Hyde's diplomatic career was also punctuated with other such mishaps, including offending Virginia senator James Barbour when he invited Barbour to dinner and proceeded to arrive drunk and several hours late. He also offended Ann Preston, wife of Governor James Patton Preston, when he allowed a door to slam into her face when Ann had expected Hyde to hold it open. On another occasion, while dining with South Carolina senators William Smith and John Gaillard in January 1817, Hyde grew verbally abusive and loudly belched after consuming large amounts of alcohol. After the dinner, both Smith and Gaillard refused to acknowledge Hyde ever again.

In 1820, Secretary of State John Quincy Adams suggested he be sent back to France, and in the following December, Hyde was relinquished of his posting after almost coming to blows with British ambassador to the United States Stratford Canning over a long-simmering dispute stemming from political and personal differences. After Hyde returned to France, he declined an offer to serve as the French ambassador to the Ottoman Empire, and in November 1822 was elected to the Chamber of Deputies, representing the constituency of Cosne. Louis XVIII created a barony for him in the French peerage and awarded him a Legion of Honour in 1821 as reward for his services and loyalty. In 1823, he was appointed as French ambassador to Portugal, where he helped release King John VI from imprisonment imposed by his son Miguel and was rewarded with the Portuguese peerage of Comte de Bemposta.

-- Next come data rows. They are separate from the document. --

(** C32.  In whatever order batches are started and finalized and commitments and shares arrive, a batch is
    finalized only by a quorum for it: since the last batch was started nothing but commitments and
    shares has been taken, and the signers are exactly the validators who have sent a share since then, each after having
    committed since then; they are at least eleven different ones, two thirds and one more of all.
    The coordinator is idle again, and with fifteen validators the signature verifies for
    the batch. *)
Theorem finalized_by_quorum n log c c' sig :
  0 ≤ n < 2 ^ 62 → perform_all log (liquidation_coordinator_new n) = Ok c → finalize c = Ok (c', sig) →
  quorum n (signers sig) ∧ (11 ≤ length (signers sig))%nat ∧ status c' = Idle ∧
  ∃ before batch height since,
    log = before ++ Started batch height :: since ∧ collecting since ∧
    (∀ id, id ∈ signers sig ↔ ∃ s, Shared id s ∈ since) ∧
    (∀ id, id ∈ signers sig → took_part since id) ∧
    (n = 15 → verify_batch_signature c' batch height sig = Ok tt).
Proof.
  intros Hn [[C1 C1'] C2 CS _ C4]%perform_all_ok Hf.
  apply finalize_Ok in Hf as (H11 & [batch Hb] & Hm & -> & ->). rewrite C1' in Hm. cbn [signers].
  destruct (C4 batch Hb) as (before & since & Elog & Hcol & I1 & I2 & I3).
  assert (length (keys (pending_shares c)) = size (pending_shares c)) as Hlen.
  { unfold keys. by rewrite length_fmap, length_entries. }
  assert (quorum n (keys (pending_shares c))) as Hq.
  { unfold is_met, required_signers in Hm. apply Z.leb_le in Hm.
    assert (0 ≤ n * 2 / 3 < 2 ^ 62) by (split; [apply Z.div_pos|apply Z.div_lt_upper_bound]; lia).
    rewrite (wmul_small 64 n 2), wadd_small, (Z.mul_comm n 2) in Hm by lia.
    split_and!; [apply keys_NoDup|by rewrite Hlen|]. apply Forall_forall. intros id Hid%elem_of_keys.
    auto. }
  split; [done|]. split; [by rewrite Hlen|]. split; [done|].
  exists before, batch, (current_height c), since. split_and!; [done|done| | |].
  - intros id. rewrite elem_of_keys. split; [intros Hi; by apply took_part_shared, I2|]. intros [s Hs]. by eapply I3.
  - intros id Hid%elem_of_keys. by apply I2.
  - intros ->. set (sig := mkFrostSignature _ _ _).
    assert (verify_threshold sig 15 = Ok tt) as E by (apply verify_threshold_spec; [lia|done|exact Hq]).
    unfold verify_batch_signature, frost_verify, verify_signature. rewrite bool_decide_true by done. cbn [negb].
    assert (fc_total_validators (coordinator (c <| current_batch := None |> <| pending_commitments := ∅ |>
      <| pending_shares := ∅ |>)) = 15) as -> by done.
    by rewrite E.
Qed.
End rounds.

(** Eleven of fifteen sign a batch, and then eleven others another. *)
Definition demo_round (proofs : list LiquidationProof) (height : Z) (ids : list Z) : list event :=
  Started proofs height :: map (fun id => Committed id (mkCommitmentData [] [])) ids
  ++ map (fun id => Shared id (mkSignatureShareData [])) ids.
Definition demo_log : list event :=
  demo_round [demo_claim 1 500] 100 (seqZ 2 11) ++ Finalized :: demo_round [demo_claim 2 700] 101 (seqZ 4 11).
Definition demo_ready : FrostLiquidationCoordinator :=
  match @perform_all spelled demo_log (liquidation_coordinator_new 15) with
  | Ok c => c | Err _ => liquidation_coordinator_new 15 end.

Definition demo_finalized : FrostLiquidationCoordinator * FrostSignature :=
  match @finalize spelled demo_ready with
  | Ok cs => cs
  | Err _ => (demo_ready, mkFrostSignature [] [] ThresholdRequirement.AnyValidator)
  end.

Lemma finalized_by_quorum_witness :
  signers demo_finalized.2 = seqZ 4 11 ∧
  ∃ before batch height since, demo_log = before ++ Started batch height :: since ∧ collecting since ∧
    (∀ id, id ∈ signers demo_finalized.2 ↔ ∃ s, Shared id s ∈ since) ∧
    @verify_batch_signature spelled demo_finalized.1 batch height demo_finalized.2 = Ok tt.
Proof.
  assert (@perform_all spelled demo_log (liquidation_coordinator_new 15) = Ok demo_ready) as Hr by (vm_compute; reflexivity).
  assert (@finalize spelled demo_ready = Ok (demo_finalized.1, demo_finalized.2)) as Hf by (vm_compute; reflexivity).
  split; [vm_compute; reflexivity|].
  destruct (@finalized_by_quorum spelled 15 demo_log demo_ready _ _ ltac:(lia) Hr Hf)
    as (_ & _ & _ & before & batch & height & since & E & Hc & Hs & _ & Hv).
  exists before, batch, height, since. exact (conj E (conj Hc (conj Hs (Hv eq_refl)))).
Defined.

(** * Delegates *)

(** The fallback after the loop over the stakes is never reached, as the code's comment says. *)
Lemma weighted_pick_found ds : ∀ r cumulative,
  Forall (fun d => 0 ≤ stake d) ds → 0 ≤ cumulative → cumulative + zsum (map stake ds) < 2 ^ 64 →
  r < cumulative + zsum (map stake ds) → 0 ≤ r → cumulative ≤ r → ∃ d, pick_weighted r cumulative ds = Some d ∧ d ∈ ds.
Proof.
  induction ds as [|d ds IH]; intros r cumulative Hf Hc Hs Hr H0 Hcr; cbn in *; [lia|].
  apply Forall_cons in Hf as [Hd Hf]. assert (0 ≤ zsum (map stake ds)).
  { apply zsum_nonneg, Forall_map. eapply Forall_impl; [exact Hf|done]. }
  rewrite wadd_small by lia. destruct (Z.ltb_spec r (cumulative + stake d)).
  - exists d. split; [done|constructor].
  - destruct (IH r (cumulative + stake d)) as (x & Hx & Hin); [done|lia..|]. exists x. split; [done|by constructor].
Qed.
(* ===== verification/ZodaSafe.v ===== *)
(** Properties of the secret sharing of [Zoda]: any threshold of the shares gives the secret back,
    every share that was dealt verifies, what verifies was dealt, and fewer than the
    threshold go with every secret. *)
From stdpp Require Import base list sets strings.
From Stdlib Require Import ZArith Lia Ring.
From coqutil Require Import Word.LittleEndianList.
From S2P Require Import Prelude Bytes Merkle GF BinField BinFieldSafe Zoda FieldPoly.

(** * Interpolation *)

Section interpolation.
Context {E : Type} `{BinaryFieldLaws E}.

#[local] Abbreviation zero := (fzero : E).
#[local] Abbreviation one := (fone : E).
#[local] Infix "+" := fadd.
#[local] Infix "*" := fmul.

Add Ring E_ring : (field_ring : ring_theory zero one fadd fmul fadd id eq).

#[local] Abbreviation ev := evaluate_polynomial.

(** ** The code's loops *)

Lemma product_foldl (f : E → E) l a : foldl (fun acc x => acc * f x) a l = a * product f l.
Proof.
  revert a. induction l as [|x l IH]; intros a; cbn; [ring|]. rewrite IH. change (a * f x * product f l = a * (f x * product f l)). ring.
Qed.

(** Numbered from [k] on. *)
Definition numbered (k : nat) (xs : list E) : list (nat * E) := imap (fun j x => ((k + j)%nat, x)) xs.

Lemma numbered_cons k x xs : numbered k (x :: xs) = (k, x) :: numbered (S k) xs.
Proof.
  unfold numbered. cbn. rewrite Nat.add_0_r. f_equal. apply imap_ext. intros j y _. cbn. f_equal. lia.
Qed.

Lemma imap_pair_numbered (xs : list E) : imap pair xs = numbered 0 xs.
Proof. by apply imap_ext. Qed.

(** The numerator and the denominator of the basis polynomial [i], without the point [i]. *)
Lemma basis_after i xi xs k n d :
  i < k → foldl (basis_step i xi) (n, d) (numbered k xs) = (n * product id xs, d * product (fadd xi) xs).
Proof.
  revert k n d. induction xs as [|x xs IH]; intros k n d Hi.
  - cbn. f_equal; ring.
  - rewrite numbered_cons. cbn [foldl]. unfold basis_step at 2. cbn [fst snd].
    rewrite (proj2 (Nat.eqb_neq k i)) by lia. rewrite IH by lia. cbn [product foldr]. unfold id at 2.
    f_equal; change (foldr (fun x acc => ?f x * acc) one xs) with (product f xs); ring.
Qed.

While in Portugal, his efforts to supplant British diplomatic influence there culminated (in connection with the April Revolt led by Miguel on 30 April 1824) in his suggestion to the Portuguese government that a request to be sent to Britain for a military intervention. Hyde planned for the Liverpool ministry to refuse this due to the British having proclaimed a principle of non-interventionism in European affairs, which would allow France to then be in a position to undertake an intervention that Britain had declined. However, Hyde's plans came to naught when reactionary politicians in Paris, who disapproved of the Portuguese Constitution of 1822, refused to support a French intervention in Portugal. This led to a collapse of Hyde's political influence in Portugal, and he soon returned to Paris and resumed serving in the Chamber of Deputies.

==Later life and death==

Though he had earlier been a fervent royalist, Hyde now gradually became a supporter of liberalism, opposing the conservative policies of the ministry of Joseph de Villèle. In 1828, he began serving as Minister of the Navy and the Colonies in the relatively liberal ministry of Jean-Baptiste de Martignac. While in office, he supported the Greek War of Independence, worked to improve the governance of the French colonial empire and implemented the abolition of France's involvement in the Atlantic slave trade. He was elected a member of the American Philosophical Society in 1829. During the ministry of Jules de Polignac from 1829 to 1830, he again became an opposition politician, advocating for continued observance of the Charter of 1814. However, after the 1830 July Revolution, he resigned from his position in the Chamber of Deputies in protest against the exclusion of the legitimate Bourbon family line from the French throne.

During the reign of King Louis Philippe I, Hyde settled down to a quiet life on his estate near Sancerre with his wife Anne Marguerite Hyde de Neuville. In 1837, he took part in the discussion over the possibility of the French government signing a new commercial treaty with the United States, writing and publishing several pamphlets, including one titled Observations on the commerce of France with the United States, on the issue. On 28 May 1857, he died in Paris. His memoirs, titled Memoirs and souvenirs, were compiled from his notes by his nieces and published in 1888 in three volumes.